Según la CPI, los cargos fueron confirmados de forma unánime por la Sala de Primera Instancia, que encontró «fundamentos sustanciales para creer» que Duterte es responsable de los presuntos crímenes cometidos entre 2011 y 2019, durante su campaña contra las drogas.
El expresidente, de 81 años, está acusado del asesinato y tentativa de asesinato de miles de personas en el marco de su «guerra contra las drogas», una política que, según organizaciones de derechos humanos, tuvo como blanco principal a pequeños traficantes mientras dejaba impunes a los grandes capos.

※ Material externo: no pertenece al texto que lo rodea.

(** X13.  A service name that the handler's chain does not know changes
    nothing: no camera is asked anything and the registry is as it
    was. *)
Theorem async_service_handler_unknown extract_entity_ids hass call :
  service call ∉ [SERVICE_ENABLE_RECORDING; SERVICE_DISABLE_RECORDING;
                  SERVICE_AUDIO_ON; SERVICE_AUDIO_OFF;
                  SERVICE_TOUR_ON; SERVICE_TOUR_OFF] →
  async_service_handler extract_entity_ids call hass = (Normal [], hass).
Proof.
  intros Hname.
  assert (∀ self, service_command (service call) self = mret tt) as Hnoop.
  { intros self. unfold service_command.
    repeat match goal with
           | |- context [String.eqb ?a ?b] =>
               destruct (String.eqb_spec a b) as [Heq | _];
               [destruct Hname; rewrite Heq; in_list |]
           end.
    done. }
  destruct hass as [[cams |]]; [| done].
  destruct (target_cameras_NoDup extract_entity_ids (mkHass (Some cams)) call
              cams eq_refl) as [Hnodup Hrange].
  unfold async_service_handler, mbind, Py_bind, get_state.
  rewrite for_targets_commanded;
    [| apply service_command_normal | done | done].
  do 3 f_equal. apply list_eq. intros i. rewrite list_lookup_imap.
  destruct (cams !! i) as [cam |]; [| done]. cbn.
  case_bool_decide; [| done].
  unfold commanded. rewrite Hnoop. cbn. by rewrite camera_eta.
Qed.

Lemma async_service_handler_unknown_witness :
  async_service_handler listed_entity_ids
    (mkServiceCall SERVICE_GOTO_PRESET ∅) two_cameras
  = (Normal [], two_cameras).
Proof.
  apply async_service_handler_unknown.
  unfold SERVICE_GOTO_PRESET. not_in_list.
Defined.

(** X14.  A color that is none of the three tokens, or a call without
    a [color_bw] entry, stops the color handler at its first target with
    a [ValueError]: no camera is asked anything and none changes. *)
Theorem async_set_color_bw_rejects extract_entity_ids hass call :
  let cbw := default PyNone (data call !! ATTR_COLOR_BW) in
  (∀ t, t ∈ CBW → cbw ≠ PyStr t) →
  target_cameras extract_entity_ids hass call ≠ [] →
  async_set_color_bw extract_entity_ids call hass = (Raised ValueError, hass).
Proof.
  intros cbw Htoken Htargets.
  assert (list_index cbw CBW = Raised ValueError) as Hindex.
  { destruct (list_index cbw CBW) as [i | e] eqn:Hi.
    - apply list_index_CBW in Hi as (t & Ht & Heq). by destruct (Htoken t).
    - revert Hi. unfold CBW. cbn. repeat case_match; congruence. }
  unfold async_set_color_bw, mbind, Py_bind, get_state. fold cbw.
  destruct (target_cameras_NoDup extract_entity_ids hass call
              (default [] (data_amcrest_cams hass))) as [_ Hrange].
  { unfold target_cameras in Htargets.
    by destruct (data_amcrest_cams hass). }
  destruct (target_cameras extract_entity_ids hass call) as [| i targets];
    [done |].
  destruct hass as [[cams |]]; cbn in Hrange.
  2: { specialize (Hrange i ltac:(left)). lia. }
  destruct (lookup_lt_is_Some_2 cams i) as [cam Hcam]; [apply Hrange; left |].
  cbn. unfold mbind, Py_bind, on_camera. cbn. rewrite Hcam.
  unfold set_color_bw, color_bw_setter, try_except_else, mbind, Py_bind,
    lift_result. rewrite Hindex. cbn.
  by rewrite camera_eta, list_insert_id.
Qed.

Lemma async_set_color_bw_rejects_witness :
  async_set_color_bw listed_entity_ids
    (mkServiceCall SERVICE_SET_COLOR_BW ∅) two_cameras
  = (Raised ValueError, two_cameras).
Proof.
  apply async_set_color_bw_rejects.
  - by intros t _.
  - by vm_compute.
Defined.

(** X19.  A color that is one of the three tokens is dispatched like
    the other commands: it is set on every targeted camera and on no
    other, and nothing is raised. *)
Theorem async_set_color_bw_dispatch extract_entity_ids hass call cams t :
  data_amcrest_cams hass = Some cams →
  t ∈ CBW →
  data call !! ATTR_COLOR_BW = Some (PyStr t) →
  let targets := target_cameras extract_entity_ids hass call in
  async_set_color_bw extract_entity_ids call hass
  = (Normal [],
     mkHass (Some (imap (λ i cam,
                      if bool_decide (i ∈ targets)
                      then commanded (λ self, set_color_bw self (PyStr t)) cam
                      else cam) cams))).
Proof.
  intros Hcams Ht Hdata targets. subst targets.
  destruct (target_cameras_NoDup extract_entity_ids hass call cams Hcams)
    as [Hnodup Hrange].
  unfold async_set_color_bw, mbind, Py_bind, get_state. rewrite Hdata. cbn.
  destruct hass as [registry]. cbn in Hcams. subst registry.
  apply for_targets_commanded; [| done..].
  intros self st.
  destruct (CBW_index_getitem t Ht) as (i & _ & Hindex & _).
  unfold set_color_bw, color_bw_setter, try_except_else, mbind, Py_bind,
    lift_result, device_call.
  rewrite Hindex. by destruct (_camera self (calls st) _).
Qed.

Duterte ha negado las acusaciones, calificándolas de «una mentira outrageosa», y ha sostenido que las fuerzas de seguridad actuaron únicamente en legítima defensa. Además, ha cuestionado la competencia de la CPI argumentando que Filipinas se retiró del Estatuto de Roma en 2019, aunque los jueces determinaron que la corte puede actuar porque los hechos ocurrieron mientras el país aún era parte del tratado.
La decisión judicial también autorizó la participación de más de 500 víctimas en el proceso, quienes podrán intervenir como parte acusadora en el juicio.
Ante el anuncio, la defensa de Duterte ha señalado que se está preparando para el juicio, mientras el expresidente permanece detenido desde hace más de un año, tras haber sido trasladado a La Haya pese a sus intentos de ser liberado mediante diversos recursos legales.
Duterte ha manifestado públicamente su rechazo a reconocer la autoridad de la CPI sobre su caso, insistiendo en que el tribunal no tiene jurisdicción para juzgarlo.